In this graduation season, we should note with pride that 40 years ago ECU graduated its first class of physicians. This remarkable feat was accomplished just 16 years after Chancellor Leo Jenkins launched parallel efforts to obtain university status for East Carolina College and start a new medical school. Transforming ECU into an institution of national stature with a new school of medicine sparked remarkable advances in our community and region, which provides a very positive story to tell as ECU focuses on an innovative future under our new chancellor.
The advances in Greenville and Pitt County since 1981 have been nothing short of miraculous. We went from being a small town to a modern metropolitan city with recreational and dining options worthy of appreciation by our friends in the piedmont. Our community hospital, which has grown into one of the largest academic medical centers in the country, sits on a health sciences campus that is the envy of the state.
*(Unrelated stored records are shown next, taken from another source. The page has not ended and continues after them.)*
(* ===== verification/PgStore.v ===== *)
(** * The database the reconciliation writes to

    The tables of [internal/database/migrations] that [ApplyPostgres] reads and
    writes, with the columns it uses, and transactions over them: a state with
    errors, whose caller rolls back on an error. Foreign keys are not modelled:
    the rows they refer to are the caller's. PostgreSQL's own functions are the
    parameters of [Postgres]. *)
From S2P Require Import Prelude GoStrings GoJson.
Open Scope string_scope.
Open Scope list_scope.

(** ** What the statements rely on *)

Class Postgres := {
  (** How a [timestamptz] column keeps a time. *)
  column_time : gotime -> gotime;
  (** [value #>> '{}'] of a [jsonb] value: a string's text, nothing for null. *)
  jsonb_text : json -> option string;
  (** [value::text]. *)
  jsonb_cast : json -> string;
  (** [x > y] in the collation of the text columns. *)
  text_after : string -> string -> bool;
  jsonb_text_string : forall s, jsonb_text (JStr s) = Some s;
  jsonb_text_null : jsonb_text JNull = None }.

(** Microseconds, JSON text and byte order, to run the model. *)
Definition plain_postgres : Postgres.
Proof.
  refine {| column_time := fun t => (t - t mod 1000)%Z;
            jsonb_text := fun v => match v with JStr s => Some s | JNull => None | _ => Some (Marshal v) end;
            jsonb_cast := Marshal; text_after := fun x y => negb (string_leb x y) |}; done.
Defined.

(** [integer]: four bytes. *)
Definition int4_max : Z := 2 ^ 31 - 1.

(** ** Rows *)

Record AssetRow := {
  pa_org : string; pa_canonical : string; pa_display : string; pa_type : string; pa_status : string;
  pa_environment : option string; pa_first : gotime; pa_last : gotime }.

Record IdentityRow := {
  pi_org : string; pi_asset : string; pi_connector : string; pi_external : string; pi_type : string;
  pi_first : gotime; pi_last : gotime; pi_status : string; pi_absences : Z }.

Record StrongRow := { st_asset : string; st_first : gotime; st_last : gotime }.

Record ObservationRow := {
  po_org : string; po_snapshot : string; po_connector : string; po_collector : string; po_external : string;
  po_type : string; po_at : gotime; po_attributes : string; po_hints : string; po_fingerprint : string; po_status : string }.

Record ClaimRow := {
  pc_org : string; pc_asset : string; pc_key : string; pc_value : json; pc_connector : string; pc_snapshot : string;
  pc_at : gotime; pc_authority : string; pc_confidence : string; pc_active : bool }.

Record PolicyRow := {
  pp_org : string; pp_connector : option string; pp_type : option string; pp_key : option string;
  pp_authority : string; pp_precedence : Z }.

Record RelationshipRow := {
  pr_org : string; pr_from : string; pr_to : string; pr_type : string; pr_status : string;
  pr_first : gotime; pr_last : gotime }.

Record SourceRow := {
  ps_org : string; ps_connector : string; ps_relationship : string; ps_from : string; ps_to : string; ps_type : string;
  ps_status : string; ps_absences : Z; ps_first : gotime; ps_last : gotime }.

Record RelObservationRow := {
  pq_org : string; pq_relationship : string; pq_snapshot : string; pq_connector : string;
  pq_from : string; pq_to : string; pq_type : string; pq_at : gotime; pq_attributes : string }.

Record ChangeRow := {
  pg_org : string; pg_asset : string; pg_type : string; pg_before : string; pg_after : string; pg_source : string;
  pg_detected : gotime; pg_summary : string; pg_confidence : string; pg_logical : string }.

(** A table by primary key. *)
Abbreviation table := (gmap string) (only parsing).

Record DB := {
  d_assets : table AssetRow;
  d_identities : table IdentityRow;
  d_strong : gmap (string * string * string) StrongRow;
  d_observations : table ObservationRow;
  d_claims : table ClaimRow;
  d_policies : list PolicyRow;
  d_relationships : table RelationshipRow;
  d_sources : table SourceRow;
  d_relobservations : table RelObservationRow;
  d_changes : table ChangeRow;
  d_runs : table (string * string) }.   (* reconciliation_runs: organization, snapshot *)

Definition empty_db (policies : list PolicyRow) : DB := Build_DB ∅ ∅ ∅ ∅ ∅ policies ∅ ∅ ∅ ∅ ∅.

Definition on_assets (f : table AssetRow -> table AssetRow) (d : DB) : DB :=
  Build_DB (f (d_assets d)) (d_identities d) (d_strong d) (d_observations d) (d_claims d) (d_policies d)
    (d_relationships d) (d_sources d) (d_relobservations d) (d_changes d) (d_runs d).
Definition on_identities (f : table IdentityRow -> table IdentityRow) (d : DB) : DB :=
  Build_DB (d_assets d) (f (d_identities d)) (d_strong d) (d_observations d) (d_claims d) (d_policies d)
    (d_relationships d) (d_sources d) (d_relobservations d) (d_changes d) (d_runs d).
Definition on_strong (f : gmap (string * string * string) StrongRow -> gmap (string * string * string) StrongRow) (d : DB) : DB :=
  Build_DB (d_assets d) (d_identities d) (f (d_strong d)) (d_observations d) (d_claims d) (d_policies d)
    (d_relationships d) (d_sources d) (d_relobservations d) (d_changes d) (d_runs d).
Definition on_observations (f : table ObservationRow -> table ObservationRow) (d : DB) : DB :=
  Build_DB (d_assets d) (d_identities d) (d_strong d) (f (d_observations d)) (d_claims d) (d_policies d)
    (d_relationships d) (d_sources d) (d_relobservations d) (d_changes d) (d_runs d).
Definition on_claims (f : table ClaimRow -> table ClaimRow) (d : DB) : DB :=
  Build_DB (d_assets d) (d_identities d) (d_strong d) (d_observations d) (f (d_claims d)) (d_policies d)
    (d_relationships d) (d_sources d) (d_relobservations d) (d_changes d) (d_runs d).
Definition on_relationships (f : table RelationshipRow -> table RelationshipRow) (d : DB) : DB :=
  Build_DB (d_assets d) (d_identities d) (d_strong d) (d_observations d) (d_claims d) (d_policies d)
    (f (d_relationships d)) (d_sources d) (d_relobservations d) (d_changes d) (d_runs d).
Definition on_sources (f : table SourceRow -> table SourceRow) (d : DB) : DB :=
  Build_DB (d_assets d) (d_identities d) (d_strong d) (d_observations d) (d_claims d) (d_policies d)
    (d_relationships d) (f (d_sources d)) (d_relobservations d) (d_changes d) (d_runs d).
Definition on_relobservations (f : table RelObservationRow -> table RelObservationRow) (d : DB) : DB :=
  Build_DB (d_assets d) (d_identities d) (d_strong d) (d_observations d) (d_claims d) (d_policies d)
    (d_relationships d) (d_sources d) (f (d_relobservations d)) (d_changes d) (d_runs d).
Definition on_changes (f : table ChangeRow -> table ChangeRow) (d : DB) : DB :=
  Build_DB (d_assets d) (d_identities d) (d_strong d) (d_observations d) (d_claims d) (d_policies d)
    (d_relationships d) (d_sources d) (d_relobservations d) (f (d_changes d)) (d_runs d).
Definition on_runs (f : table (string * string) -> table (string * string)) (d : DB) : DB :=
  Build_DB (d_assets d) (d_identities d) (d_strong d) (d_observations d) (d_claims d) (d_policies d)
    (d_relationships d) (d_sources d) (d_relobservations d) (d_changes d) (f (d_runs d)).

(** ** Transactions *)

Definition tx (A : Type) : Type := DB -> result string (A * DB).

#[export] Instance tx_ret : MRet tx := fun A a d => Ok (a, d).
#[export] Instance tx_bind : MBind tx := fun A B f m d =>
  match m d with Ok (a, d') => f a d' | Err e => Err e end.

Definition fail {A} (e : string) : tx A := fun _ => Err e.
(** A query. *)
Definition select {A} (q : DB -> A) : tx A := fun d => Ok (q d, d).
(** A statement that cannot violate a constraint. *)
Definition modify (f : DB -> DB) : tx unit := fun d => Ok (tt, f d).

Definition duplicate_key : string := "duplicate key value violates unique constraint".

(** [INSERT] of a row with primary key [k]. *)
Definition insert_row {A} (get : DB -> table A) (on : (table A -> table A) -> DB -> DB) (k : string) (row : A) : tx unit :=
  fun d => match get d !! k with Some _ => Err duplicate_key | None => Ok (tt, on (<[k := row]>) d) end.

(** [UPDATE ... WHERE p]; the number of rows affected. *)
Definition update_rows {A} (p : string -> A -> bool) (f : A -> A) (t : table A) : table A :=
  map_imap (fun k r => Some (if p k r then f r else r)) t.
Definition affected {A} (p : string -> A -> bool) (t : table A) : Z :=
  Z.of_nat (size (filter (fun kr => p kr.1 kr.2 = true) t)).

(** The row a unique key refers to. *)
Definition find_row {A} (p : A -> bool) (t : table A) : option (string * A) :=
  head (filter (fun kr => p kr.2 = true) (map_to_list t)).

(** [for _, x := range l { ... }] over statements. *)
Fixpoint tx_each {A S} (f : S -> A -> tx S) (s : S) (l : list A) : tx S :=
  match l with [] => mret s | x :: l' => s' ← f s x; tx_each f s' l' end.

(** ** Properties of transactions *)

(** A relation between the database before and after, whenever a transaction
    succeeds. *)
Definition tx_rel {A} (R : DB -> DB -> Prop) (m : tx A) : Prop :=
  forall d a d', m d = Ok (a, d') -> R d d'.

Create HintDb tx discriminated.

Section TxRel.
Context (R : DB -> DB -> Prop) `{!PreOrder R}.

Lemma tx_rel_ret {A} (a : A) : tx_rel R (mret a).
Proof. intros d a' d' [= -> ->]. reflexivity. Qed.

Lemma tx_rel_fail {A} e : tx_rel R (@fail A e).
Proof. by intros d a d' [=]. Qed.

Lemma tx_rel_select {A} (q : DB -> A) : tx_rel R (select q).
Proof. intros d a d' [= _ ->]. reflexivity. Qed.

Lemma tx_rel_bind {A B} (m : tx A) (f : A -> tx B) :
  tx_rel R m -> (forall a, tx_rel R (f a)) -> tx_rel R (m ≫= f).
Proof.
  intros Hm Hf d b d' E. unfold mbind, tx_bind in E. destruct (m d) as [[a d1]|] eqn:E1; [|done].
  transitivity d1; [by eapply Hm|by eapply Hf].
Qed.

Lemma tx_rel_modify f : (forall d, R d (f d)) -> tx_rel R (modify f).
Proof. intros Hf d a d' [= _ <-]. apply Hf. Qed.

Lemma tx_rel_insert {A} (get : DB -> table A) on k row :
  (forall d, get d !! k = None -> R d (on (<[k := row]>) d)) -> tx_rel R (insert_row get on k row).
Proof.
  intros Hi d a d' E. unfold insert_row in E. destruct (get d !! k) eqn:Ek; [done|].
  injection E as _ <-. by apply Hi.
Qed.

Lemma tx_rel_each {A S} (f : S -> A -> tx S) l : forall s,
  (forall s x, tx_rel R (f s x)) -> tx_rel R (tx_each f s l).
Proof.
  induction l as [|x l IH]; intros s Hf; cbn [tx_each].
  - apply tx_rel_ret.
  - apply tx_rel_bind; [apply Hf|]. intros s'. by apply IH.
Qed.

End TxRel.

Lemma update_rows_lookup {A} (p : string -> A -> bool) f (t : table A) k :
  update_rows p f t !! k = (fun r => if p k r then f r else r) <$> t !! k.
Proof. unfold update_rows. rewrite map_lookup_imap. by destruct (t !! k). Qed.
By design, the schools and colleges of ECU Health Sciences are on one campus contiguous with the medical center and other health facilities. This geographic clustering combines essential clinical, educational and research components in one administrative unit, replicating how modern health care teams care, learn and discover together. A marvelous result of Chancellor’s Jenkins vision, ECU Health Sciences annually produces more health care professionals that any university in North Carolina.
This observation is not meant to diminish the esteemed contributions of ECU in the arts and athletics, business and biotechnology, and engineering, education, and entrepreneurship. But medicine and the health sciences led Greenville to national prominence, made even more apparent recently by the contributions of ECU Health Sciences in the battle against the pandemic.
More than an ending, graduations are often the beginning of something great. The graduation of those first ECU physicians in 1981 was the beginning of ECU Health Sciences — a connection of medical and health efforts that has vastly improved life for the people of eastern North Carolina and caused Greenville and the region to prosper and thrive. As ECU looks forward to an innovative future in ways yet imagined, ECU Health Sciences will continue to lead the way.
Herb Garrison is associate dean for graduate medical education and professor of emergency medicine at East Carolina University.